Regenerative Medicine Laboratory, School of Clinical Sciences, University of Bristol, Bristol, UK.
Musculoskeletal Research Unit, School of Clinical Sciences, University of Bristol, Bristol, UK.
Nat Nanotechnol. 2018 May;13(5):427-433. doi: 10.1038/s41565-018-0085-3. Epub 2018 Apr 2.
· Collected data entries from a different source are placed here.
Lemma trimStart_Forall (P : Z -> Prop) s : Forall P s -> Forall P (trimStart s).
Proof.
  induction 1 as [|c s Hc Hs IH]; simpl; [constructor|].
  destruct (isWhiteSpace c); [exact IH | constructor; assumption].
Qed.

Lemma trim_Forall (P : Z -> Prop) s : Forall P s -> Forall P (trim s).
Proof.
  intros Hs. unfold trim, trimEnd.
  apply Forall_rev, trimStart_Forall, Forall_rev, trimStart_Forall, Hs.
Qed.

End TrimFacts.

Section FormFacts.
Import JS JSText AdminForms.

Lemma split_nonempty d s : split d s <> [].
Proof.
  destruct s as [|c s]; simpl; [discriminate|].
  destruct (c =? d); [discriminate|]. destruct (split d s); discriminate.
Qed.

Lemma split_word d w :
  Forall (fun c => c <> d) w -> split d w = [w].
Proof.
  induction 1 as [|c w Hc Hw IH]; simpl; [reflexivity|].
  apply Z.eqb_neq in Hc. rewrite Hc, IH. reflexivity.
Qed.

Lemma split_app d w rest :
  Forall (fun c => c <> d) w ->
  split d (w ++ d :: rest) = w :: split d rest.
Proof.
  induction 1 as [|c w Hc Hw IH]; simpl.
  - rewrite Z.eqb_refl. reflexivity.
  - apply Z.eqb_neq in Hc. rewrite Hc, IH. reflexivity.
Qed.

Lemma split_parts d s : Forall (Forall (fun c => c <> d)) (split d s).
Proof.
  induction s as [|c s IH]; simpl; [repeat constructor|].
  destruct (c =? d) eqn:E.
  - constructor; [constructor | exact IH].
  - apply Z.eqb_neq in E. destruct (split d s) as [|w ws].
    + repeat constructor. exact E.
    + inversion IH; subst. constructor; [constructor; assumption | assumption].
Qed.
(** * Schelling segregation model (seg_pygame.py): engine embedding

    A shallow embedding of the simulation core of [seg_pygame.py]:
    the [DataScientist] agent, the [GridWorld] environment and the
    iteration loop of [Model.run].  Of the pygame part, the calls that
    [draw_environment] makes on the display surface and the event
    handling of the wait for a key are embedded as functions of what
    the library hands to the program; what pygame does with a call,
    plotting and timing are left out.

    Python objects are shared by reference: the same [DataScientist]
    object is reachable from [GridWorld.agents] and from a cell of
    [GridWorld.grid].  The embedding keeps one store of agent objects,
    the list [agents] in creation order, and a reference is an index
    into that store; a grid cell holds [None] or a reference.

    Exceptions do not roll the state back, so every operation is a
    function from a world to an outcome and the world it leaves behind.

    Python ints are [Z]; Python floats are IEEE 754 binary64 values
    ([spec_float] at precision 53), so that [int(n_agents * 0.5)] and
    [float(n_similar) / float(len(neighbours)) < threshold] are computed
    as the interpreter computes them.  The generator of the [random]
    module is library code and enters as an interface ([RandomSource]);
    [shuffle] and [choice] are written over it as the library writes
    them.

    The file has three parts: the embedding, its properties for every
    random source, and runs on concrete inputs with a small generator. *)

From Stdlib Require Import ZArith List Bool Lia SpecFloat.
From stdpp Require Import base list.

Local Open Scope Z_scope.

(** ** Exceptions *)

(** The built-in exceptions the modelled statements can raise, and the
    two error conditions named by the specification ([GridFull],
    [InvalidConfiguration]).  No statement of the program raises the
    latter two; they are here so that statements about them can be
    written down.  [DanglingRef] is not a Python exception: it marks the
    use of a reference outside the store, which no execution produces
    (Python references cannot dangle). *)
Inductive exn :=
  | IndexError
  | ValueError
  | OverflowError
  | ZeroDivisionError
  | AttributeError
  | DanglingRef
  | GridFull
  | InvalidConfiguration.

Inductive result (A : Type) :=
  | Ok (a : A)
  | Raise (e : exn).
Arguments Ok {A} a.
Arguments Raise {A} e.

Definition is_ok {A} (r : result A) : bool :=
  match r with Ok _ => true | Raise _ => false end.

(** ** Python floats (IEEE 754 binary64) *)

Definition prec : Z := 53.
Definition emax : Z := 1024.
Definition float := spec_float.

(** [float(n)] for an int: round to nearest even; an int too large for a
    double raises [OverflowError]. *)
Definition float_of_int (n : Z) : result float :=
  match binary_normalize prec emax n 0 false with
  | S754_infinity _ => Raise OverflowError
  | f => Ok f
  end.

(** [int(x)] for a float: truncation towards zero. *)
Definition int_of_float (x : float) : result Z :=
  match x with
  | S754_zero _ => Ok 0
  | S754_finite s m e =>
      Ok (cond_Zopp s (if 0 <=? e then Z.shiftl (Zpos m) e
                       else Z.shiftr (Zpos m) (- e)))
  | S754_infinity _ => Raise OverflowError
  | S754_nan => Raise ValueError
  end.

(** [x / y] on floats: a zero divisor raises. *)
Definition float_truediv (x y : float) : result float :=
  match y with
  | S754_zero _ => Raise ZeroDivisionError
  | _ => Ok (SFdiv prec emax x y)
  end.

Definition float_lt (x y : float) : bool := SFltb x y.

(** ** Module constants *)

Definition N_ROWS : Z := 50.
Definition N_COLS : Z := 50.
Definition N_CELLS : Z := N_ROWS * N_COLS.
(** * Status collection of the Tailscale LuCI view

    A shallow embedding of the two collectors of the view
    ([loadInterfaceInfo] and [loadPeerStatus]) and of the JavaScript
    operations they rest on.

    Conventions of the model.
    - A JavaScript string is a [string]: a sequence of code units below 256.
    - A JavaScript number is an exact rational ([Q]); the rounding of
      doubles is not modelled, and what is stated of byte counts is stated
      of the integers a double holds exactly.
    - The host framework ([fs], [_], [String.prototype.format]) is not part
      of the repository: the results of [fs.read] and [fs.exec] are inputs
      of the collectors, the translation function is a section variable and
      the two format directives in use are modelled from the specification. *)

From Stdlib Require Import Bool List Ascii String ZArith QArith Lia.
From Stdlib Require Import Numbers.DecimalString Numbers.DecimalPos Numbers.DecimalN.
Import ListNotations.

Set Warnings "-register-all".

Local Open Scope string_scope.
Local Open Scope Z_scope.

(** ** Strings *)

Module Str.

(** White space as [String.prototype.trim] and the regular expression class
    [\s] see it, among the code units below 256: TAB, LF, VT, FF, CR, SP and
    NBSP. *)
Definition is_ws (c : ascii) : bool :=
  match N_of_ascii c with
  | 9%N | 10%N | 11%N | 12%N | 13%N | 32%N | 160%N => true
  | _ => false
  end.

(** The class [[0-9]]. *)
Definition is_digit (c : ascii) : bool :=
  let n := N_of_ascii c in ((48 <=? n) && (n <=? 57))%N.

(** The class [[0-9.]]. *)
Definition is_digit_dot (c : ascii) : bool :=
  is_digit c || Ascii.eqb c ".".

(** The class [[0-9a-fA-F:]]. *)
Definition is_hex_colon (c : ascii) : bool :=
  let n := N_of_ascii c in
  (is_digit c || ((97 <=? n) && (n <=? 102)) || ((65 <=? n) && (n <=? 70)))%N
  || Ascii.eqb c ":".

(** A string is truthy when it is not empty. *)
Definition truthy (s : string) : bool :=
  match s with EmptyString => false | String _ _ => true end.
(* ===== verification/Prelude.v ===== *)
(** * A verification of iiFileProvider

    iiFileProvider keeps files and what people say about them.  This library models the
    part of it that decides what is kept, who is named as its author, what can be found
    again and what a reader may rely on, and proves the theorems that make that part
    correct.  File names below are under src/; Rocq files are named with their stem.

    ** The program and its model

    - _The object store_ (src/Objects/ObjectStore.cpp, ObjectStore.h, ObjectSqlite_p.h) is
      a package: an SQLite database of objects with immutable revisions, content chunks
      named by their hash, work sessions, RAW originals with annotation documents, a compact
      index and a journal.  ObjectData has its records and the checks of what enters it;
      ObjectPackage the tables of objects.sqlite3, each SQL statement as a function with
      its constraints and triggers, and the private reads of [ObjectStore::Impl];
      ObjectStore every public operation ([beginSession] ... [extract]).  A [Store] is an
      opened package; an operation takes the outside's answers ([Env]: random bytes, the
      clock, the result of COMMIT; [SourceFile], [Destination]: a file as the file system
      shows it; the answers of stop tokens) and returns a result and the store after it.
      ObjectInvariant defines when a package is consistent ([wf]) and when one only adds
      to another ([extends]); ObjectSteps, ObjectPublish and ObjectReach prove it of each
      statement, of publication and of each operation; ObjectPaths says what happens to
      live paths; ObjectValidate relates the invariant to the package's own validation;
      ObjectSpec is the abstract specification (a map from keys to lists of versions) and
      the refinement; ObjectProperties, ObjectKeys and ObjectQueries have the theorems and
      ObjectExamples a concrete run.
    - _Documents_: MetadataCodec (src/Objects/ObjectMetadataCodec.cpp) encodes RAW
      envelopes and session contexts over Json, JsonObject and JsonUtf8, which model the
      value type, the object operations and the serializer of the bundled nlohmann::json
      as far as they are used; JsonParser is a parser that meets the laws asked of the
      library's one.
    - _Hashes_: Sha256 has the native streaming SHA-256 (Native/src/Crypto/Sha256.cpp) and
      the portable hash of the store (src/Objects/ObjectHash.cpp), at 32 and 64 bits, the
      standard itself (module [Fips]), and the interface [StreamHash] with its laws against which the store is proved.
    - _The semantic filesystem_ (src/Objects/OntologyFileSystem.cpp): classes, properties,
      entities, statements and saved queries in the same package.  OntologyData and
      OntologyCodec have its values and documents, OntologyStore the batches
      ([OntologyFileSystem::apply] with its incremental validation), OntologyQueries the
      reads; OntologyLaws, OntologySteps, OntologyJournal, OntologyReach, OntologyReading,
      OntologyTraversal and Closure (recursive SQL queries) carry the proofs,
      OntologyProperties the theorems, OntologyExamples a run.
    - _The package pipeline_: ObjectSource captures a file (src/Objects/ObjectSource.cpp),
      WorkerPool is the step relation of the threads, ObjectBatchRead reads and captures
      batches (src/Objects/ObjectBatchRead.cpp, ObjectSnapshotBatch.cpp), ObjectInventory
      walks the mapped trees and ObjectPackager packages them
      (src/Objects/ObjectPackager.cpp), ObjectAudit compares a package with its tree
      (src/Objects/ObjectAudit.cpp).  Proc is the monad of procedures that throw after
      effects; PackagerLaws and AuditLaws have its invariants, PackagerProperties the
      theorems, PackagerExamples a run.
    - _Authorship_ (Native/src/Core/Authorship.cpp): Timestamp over Calendar, CoreText over
      Unicode (the utf8proc primitives), Uri with its laws, AuthorProfile and Authorship
      (rosters); AuthorLaws and AuthorshipLaws have the laws, AuthorshipProperties the
      theorems, AuthorshipExamples concrete authors; UnicodePlain is an instance of the
      Unicode interface.
    - _The catalog_ (src/Catalog/FileCatalog.cpp): files of a directory with annotations
      people give them, collections and saved filters.  CatalogData has its records, the
      canonical forms and the documents; CatalogTables the tables of catalog.sqlite3 and
      their statements; CatalogStore every operation of [FileCatalog] in a world where
      other processes change files and commit to the database in between; CatalogOpen the
      constructor and the reading of companions without a catalog.  CatalogLaws
      proves the canonical forms, CatalogInvariant and CatalogSteps what the
      statements keep, CatalogReach what each operation keeps, CatalogHistory the
      histories of a catalog, CatalogReading what a search answers, CatalogCompanion what
      is published and read back.  CatalogExamples has
      a Unicode that meets the laws and a catalog that the theorems are applied to.
    - _Native files_ (Native/src/Core/File.cpp, Filesystem/AtomicSave.cpp,
      AtomicPublication.cpp, Device.cpp): NativeFiles has a disk on which every system call
      is a step that others can precede and that can be refused, and the operations that
      read, write, create, update and publish files; NativeSave has [AtomicSave] over the
      device it writes to.  NativeLaws and NativeSaveLaws follow a staged file to its
      destination, NativeProperties has the theorems and a small disk.
    - _Leases_ (src/Temporary/TemporaryLease.cpp): TemporaryLease is the constructor as
      steps of one lease between which others act, LeaseProperties the histories and the
      theorem, with writers and a cleaner on a small tree.
    - _Shared_: this file (bytes, machine integers, results, comparison of byte strings),
      Text (positions, decimal text), Paths ([std::filesystem::path]), Table (tables in key order, pages after a cursor).

    ** How code becomes definitions

    A [std::string] is a list of bytes; a machine integer is a [Z] whose wrap-around is
    written with [u8], [u32], [u64] or [i64]; a [std::map] or a table without an order
    that is read is a [gmap], a table read in key order a sorted list ([table]).
    Exceptions are the left side of [result]; [check] is the early exit.  A transaction
    returns the store before it when its body or its COMMIT fails: SQLite's rollback is
    taken, not proved.  Threads are a step
    relation; everything else is a function that evaluates.

    ** What the theorems show

    - The store refines its specification in every reachable state, keeps its invariant,
      never changes a recorded version, gives back the bytes it stored, refuses a stale
      head, finds a path exactly, chains revisions by keys that are evidence up to a
      hash collision, and pages through scans, histories, the index and the journal
      without loss or repetition.
    - Both hashes are FIPS 180-4 on every split of the input, and stop at its length
      limit.  The standard is stated apart from the code: constants from the roots of the
      primes, rotations as arithmetic, the schedule as a growing list.
    - The semantic filesystem keeps the ontology's rules in every reachable state, checks
      a batch incrementally as strictly as completely, commits by compare-and-swap, reads
      back its documents, answers queries, traversals and journal reads exactly, and accepts
      a page cursor only for the state and the query it was made for.
    - Packaging accounts for every entry or says which it does not; an audit without issues
      proves that the package mirrors the tree; worker threads change neither the result
      nor the end.
    - Timestamps, addresses, profiles and rosters are canonical within stated bounds.  A
      roster that was empty, read or changed in any way keeps the invariant of rosters; it
      is read back from its text exactly if its stored profiles and dates are, for which
      readable profiles and the years 0 to 9999 are enough; examples show that accepted
      authors and times outside these bounds can be lost.  The roster's own serializer
      agrees with the library's.
    - _Catalog_ (CatalogProperties).  In every history of opening, operations and
      failures, with consistent commits by other processes in between, the catalog is
      well formed: rows, index tables, the search table, memberships and pending writes
      agree with the classifications, which are canonical; every row decodes to an entry.
      An edit is a compare-and-swap on the revision of an entry; a registration stands
      for the file that is there and keeps the key of a known path, whose revision it
      counts up exactly if something differs; following the cursors of a
      search gives every file that meets the filter once, in order, where what the
      statement selects from the index tables is what the filter says of the
      classification; a publication writes the document of the entry beside the
      content it was registered for and over nothing it may not replace (said of names
      that no other process changes), and the document is read back as the same entry; canonical forms are
      fixed points and survive their documents; managed paths stay below the root.
    - _Native files_ (NativeProperties).  Whatever others do meanwhile and whichever call
      fails, a write, an exclusive creation, an update and a session of [AtomicSave] change
      their destination in one step, to the complete content, exactly if they report
      success.  Others are assumed to leave files with the names of staged files alone.
    - _Leases_ (LeaseProperties).  A locked lease holds the sentinel of its directory, and
      a cleaner's lease excludes every other one.

    ** Bounds and fuel

    A loop that is not structural takes fuel.  In each case a lemma shows the fuel given by
    the caller to be enough: reading loops consume at least one byte of a finite input per
    turn ([read_loop], [fill], [hash_stream]: length plus one), page loops at least one row
    ([read_pages_complete], [count_index_ends]), the packaging and audit loops at least one
    entry ([package_loop_spec], [audit_loop_ends]), [scalars] at least one byte, and the
    recursive queries add a row of a finite table per round (Closure).  The worker pool
    has no fuel: it is proved to stop within 4n + 2k steps for n files on k threads.

    ** What is not modelled

    - Parameters with laws instead of definitions: the tables of Unicode, the JSON parser
      and SQLite's JSON functions, time zones, the clock, random bytes, the file system and
      the answers of callbacks and stop tokens.  Real numbers in JSON documents keep their
      text; comparisons that mix stored reals and integers are outside the model.
    - SQLite itself beyond the statements used: locking, WAL recovery, query plans.  A
      progress handler's interrupt is seen at the next poll.  Key columns are limited to
      1024 bytes by the checks before them, so SQLite's own limit is only checked for
      documents.
    - The Windows and macOS branches of ObjectSource, and the removal of private copies in
      destructors.
    - The optional presentation component inside the catalog, and its Windows branches;
      the Qt search index beside it (Catalog/FileSearchIndex.cpp).
    - Of the native files: [File::remove] and [renameFileExclusive], which hand companions
      to the presentation component, temporary directories, the rest of [Device] (attached
      streams, reading, seeking, mapping) and the locks of [SourceAccess], which can only
      fail here.  A file is known under one spelling of its path, and a rename is a step of
      the disk: what a crash leaves of it is the file system's.
    - The Qt layer (Files, Identity), the native database wrapper and presentation code,
      the C and language bindings, tools and examples. *)
From Stdlib Require Export ZArith Lia.
From Stdlib Require Export Ascii.
From stdpp Require Export base tactics list gmap strings pretty fin_maps sorting.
The potential for maternal nanoparticle (NP) exposures to cause developmental toxicity in the fetus without the direct passage of NPs has previously been shown, but the mechanism remained elusive. We now demonstrate that exposure of cobalt and chromium NPs to BeWo cell barriers, an in vitro model of the human placenta, triggers impairment of the autophagic flux and release of interleukin-6. This contributes to the altered differentiation of human neural progenitor cells and DNA damage in the derived neurons and astrocytes. Crucially, neuronal DNA damage is mediated by astrocytes. Inhibiting the autophagic degradation in the BeWo barrier by overexpression of the dominant-negative human ATG4B significantly reduces the levels of DNA damage in astrocytes. In vivo, indirect NP toxicity in mice results in neurodevelopmental abnormalities with reactive astrogliosis and increased DNA damage in the fetal hippocampus. Our results demonstrate the potential importance of autophagy to elicit NP toxicity and the risk of indirect developmental neurotoxicity after maternal NP exposure.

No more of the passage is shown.